Spoilers beyond this point…

Mark Gatiss chooses this moment to deliver his best script for the series to date as he deftly manipulates the characters through a deceptively simple case of a death that leads Sherlock into a more knotty matter of smashed busts of Margaret Thatcher (and yes she does get lampooned but not as much as you might think). Though ostensibly a more straightforward plot than some of the knotty mysteries the series has offered, it has more personal stakes and a great balance between action, mystery and dialogue.  
The episode opens with a burst of humour so broad you might need to check you’re not watching a Children in Need special. A spaced out Sherlock behaves like a hyperactive child as his straight laced brother Mycroft briefs him on what will be the true story of the recent events. It’s a sign of the deceptions that are woven through the narrative. Yet the mood changes as matters become more personal and Sherlock catches up with the bust vandal who turns out to have a vendetta against Mary from her past life as an agent. Great gag when he does show up too!
Till now I struggled to match the idea of Mary’s past with her present self; it just seemed too incredulous a development to believe and I thought it must be the series’ jumping the shark gambit. Instead it turns out to be rather an ingenious way of developing a character and as Amanda Abington dons a variety of disguises to escape her pursuer around the world you can absolutely buy it. The Mary that we previously got to know was just another disguise really. The comparison of these globetrotting scenes and the gradually revealed attraction  John has for someone else- and we’re left in suspense as to how far that went- could not be more pronounced.
Apart from some breathlessly unravelled cases at the start, the episode leans more heavily on espionage rather than detective drama and none more so than the final stretch in which the villain of the piece is revealed not to be some posthumous Moriaty plan as Sherlock (and indeed the viewers) expect but something much more likely. Not for the first time in the episode Sherlock uses his verbal patter to delay matters but there’s a stunning twist you need to see.
The episode pushes and pulls at the differences between Mary’s old life (balaclava wearing missions, guns, danger) and her current life (marriage, baby, domesticity) that you just know something has to snap. Yet you’re never sure what it will be and Gattis’ script keeps you guessing throughout. That it manages to encompass a fight sequence that looks like it’s out of a film is just the icing on a very impressive cake. Director Rachel Talalay brings her own big screen experience to bear on all aspects of the production.

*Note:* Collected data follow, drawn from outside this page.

(* ===== verification/Records.v ===== *)
(** * Structs exchanged and stored as JSON

    The C++ structs of include/gvds_struct.h, include/aggregation_struct.h,
    common/centerinfo.h, manager/usermodel/Account.h and [AuthSearch] and
    [FEAuthModifygroupinfo] of client/clientuser/ClientAuth_struct.h: each Module holds the
    fields ([t]), the default-initialised object ([init]), [serialize_impl],
    [deserialize_impl], the values the wire format keeps ([wf]) and the round
    trip of the pair. A field without initialiser of an arithmetic type holds
    an indeterminate value after default initialisation: the interface [Indet]
    supplies it, and no theorem assumes anything of it. *)
From S2P Require Import Prelude CxxString Json.

(** Indeterminate values of uninitialised objects. *)
Class Indet : Type := {
  indet_int : Z;
  indet_int64 : Z;
  indet_bool : bool;
}.
Definition junk_int `{Indet} : Z := to_i32 indet_int.
Definition junk_int64 `{Indet} : Z := to_i64 indet_int64.
Definition junk_bool `{Indet} : bool := indet_bool.
Lemma junk_int_wf `{Indet} : enc_wf codec_int junk_int.
Proof. apply to_i32_range. Qed.
Lemma junk_int64_wf `{Indet} : enc_wf codec_int64 junk_int64.
Proof. apply to_i64_range. Qed.
#[export] Hint Resolve junk_int_wf junk_int64_wf : gvds.

(** gvds_struct.h: [struct Space] *)
Module Space.

Record t : Type := mk {
  spaceID : string;
  spaceName : string;
  spaceSize : Z;
  hostCenterID : string;
  storageSrcID : string;
  spacePath : string;
  hostCenterName : string;
  storageSrcName : string;
  status : bool;
  replica_spaces : list string;
}.

(** A default-initialised object. *)
Definition init `{Indet} : t := mk "" "" junk_int64 "" "" "" "" "" junk_bool [].

Definition serialize_impl (x : t) : list (string * json) := [
  put "UUID" codec_string x.(spaceID);
  put "name" codec_string x.(spaceName);
  put "capcity" codec_int64 x.(spaceSize);
  put "SC_UUID" codec_string x.(hostCenterID);
  put "Storage_UUID" codec_string x.(storageSrcID);
  put "root_location" codec_string x.(spacePath);
  put "hostCenterName" codec_string x.(hostCenterName);
  put "storageSrcName" codec_string x.(storageSrcName);
  put "Status" codec_bool x.(status);
  put "replica_spaces" (codec_vector codec_string "") x.(replica_spaces)].

Definition deserialize_impl (l : list (string * json)) (x : t) : t := {|
  spaceID := get l "UUID" codec_string x.(spaceID);
  spaceName := get l "name" codec_string x.(spaceName);
  spaceSize := get l "capcity" codec_int64 x.(spaceSize);
  hostCenterID := get l "SC_UUID" codec_string x.(hostCenterID);
  storageSrcID := get l "Storage_UUID" codec_string x.(storageSrcID);
  spacePath := get l "root_location" codec_string x.(spacePath);
  hostCenterName := get l "hostCenterName" codec_string x.(hostCenterName);
  storageSrcName := get l "storageSrcName" codec_string x.(storageSrcName);
  status := get l "Status" codec_bool x.(status);
  replica_spaces := get l "replica_spaces" (codec_vector codec_string "") x.(replica_spaces) |}.

(** Values the wire format represents faithfully. *)
Definition wf (x : t) : Prop :=
  enc_wf codec_string x.(spaceID) ∧
  enc_wf codec_string x.(spaceName) ∧
  enc_wf codec_int64 x.(spaceSize) ∧
  enc_wf codec_string x.(hostCenterID) ∧
  enc_wf codec_string x.(storageSrcID) ∧
  enc_wf codec_string x.(spacePath) ∧
  enc_wf codec_string x.(hostCenterName) ∧
  enc_wf codec_string x.(storageSrcName) ∧
  enc_wf codec_bool x.(status) ∧
  enc_wf (codec_vector codec_string "") x.(replica_spaces).

Definition set_spaceName (v : string) (x : t) : t := mk x.(spaceID) v x.(spaceSize)
  x.(hostCenterID) x.(storageSrcID) x.(spacePath) x.(hostCenterName) x.(storageSrcName)
  x.(status) x.(replica_spaces).
Definition set_spaceSize (v : Z) (x : t) : t := mk x.(spaceID) x.(spaceName) v x.(hostCenterID)
  x.(storageSrcID) x.(spacePath) x.(hostCenterName) x.(storageSrcName) x.(status)
  x.(replica_spaces).
Definition set_status (v : bool) (x : t) : t := mk x.(spaceID) x.(spaceName) x.(spaceSize)
  x.(hostCenterID) x.(storageSrcID) x.(spacePath) x.(hostCenterName) x.(storageSrcName) v
  x.(replica_spaces).
Definition set_hostCenterID (v : string) (x : t) : t := mk x.(spaceID) x.(spaceName)
  x.(spaceSize) v x.(storageSrcID) x.(spacePath) x.(hostCenterName) x.(storageSrcName)
  x.(status) x.(replica_spaces).
Definition set_storageSrcID (v : string) (x : t) : t := mk x.(spaceID) x.(spaceName)
  x.(spaceSize) x.(hostCenterID) v x.(spacePath) x.(hostCenterName) x.(storageSrcName)
  x.(status) x.(replica_spaces).

#[global] Instance struct : JsonStruct t := {|
  ser_impl := serialize_impl; deser_impl := deserialize_impl; struct_wf := wf |}.
#[global] Instance struct_ok : JsonStructOk t.
Proof. unfold struct, serialize_impl, deserialize_impl, wf. solve_struct_ok. Qed.

End Space.
(** gvds_struct.h: [struct SpaceRequest] *)
Module SpaceRequest.

Record t : Type := mk {
  spaceID : string;
  spaceIDs : list string;
  newSpaceSize : Z;
  newSpaceName : string;
}.

(** A default-initialised object. *)
Definition init `{Indet} : t := mk "" [] junk_int64 "".

Definition serialize_impl (x : t) : list (string * json) := [
  put "UUID" codec_string x.(spaceID);
  put "UUIDs" (codec_vector codec_string "") x.(spaceIDs);
  put "newSpaceSize" codec_int64 x.(newSpaceSize);
  put "newSpaceName" codec_string x.(newSpaceName)].

Definition deserialize_impl (l : list (string * json)) (x : t) : t := {|
  spaceID := get l "UUID" codec_string x.(spaceID);
  spaceIDs := get l "UUIDs" (codec_vector codec_string "") x.(spaceIDs);
  newSpaceSize := get l "newSpaceSize" codec_int64 x.(newSpaceSize);
  newSpaceName := get l "newSpaceName" codec_string x.(newSpaceName) |}.

(** Values the wire format represents faithfully. *)
Definition wf (x : t) : Prop :=
  enc_wf codec_string x.(spaceID) ∧
  enc_wf (codec_vector codec_string "") x.(spaceIDs) ∧
  enc_wf codec_int64 x.(newSpaceSize) ∧
  enc_wf codec_string x.(newSpaceName).

#[global] Instance struct : JsonStruct t := {|
  ser_impl := serialize_impl; deser_impl := deserialize_impl; struct_wf := wf |}.
#[global] Instance struct_ok : JsonStructOk t.
Proof. unfold struct, serialize_impl, deserialize_impl, wf. solve_struct_ok. Qed.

Needless to say with such a rocket of a script to hand all the actors give amazing performances; Benedict Cumberbatch has added more humour into the role of Sherlock while his deductive hundred miles an hour delivery is like listening to some off beat opera! Mark Gatiss’ Mycroft seems to have become steelier, why do we even trust him? It must be fun to write yourself a role as wily as this! Amanda Abington gets to showcase an impressive range of emotions (her awkward American traveller is a hoot) while Martin Freeman again shows just why this role of Watson is perfect for him. All the emotions kept under the surface yet showing in every movement. Additionally Rupert Graves’ Lestrade is always good value and I’m hoping one day he might get his own spin off series. There are a couple of riveting guest performances too from the always impressive Sacha Dhawen as the damaged former colleague of Mary’s and Marcia Warren as Miss Norbury who turns out to be more than just a fuddy duddy secretary.
The episode rekindles the excitement of the series’ first six episodes with a sense of abandon and intrigue. Sherlockian experts are already poring over the nuances to pick up clues and references but from one viewing what I have deducted is that this has set the bar for TV drama in 2017 high.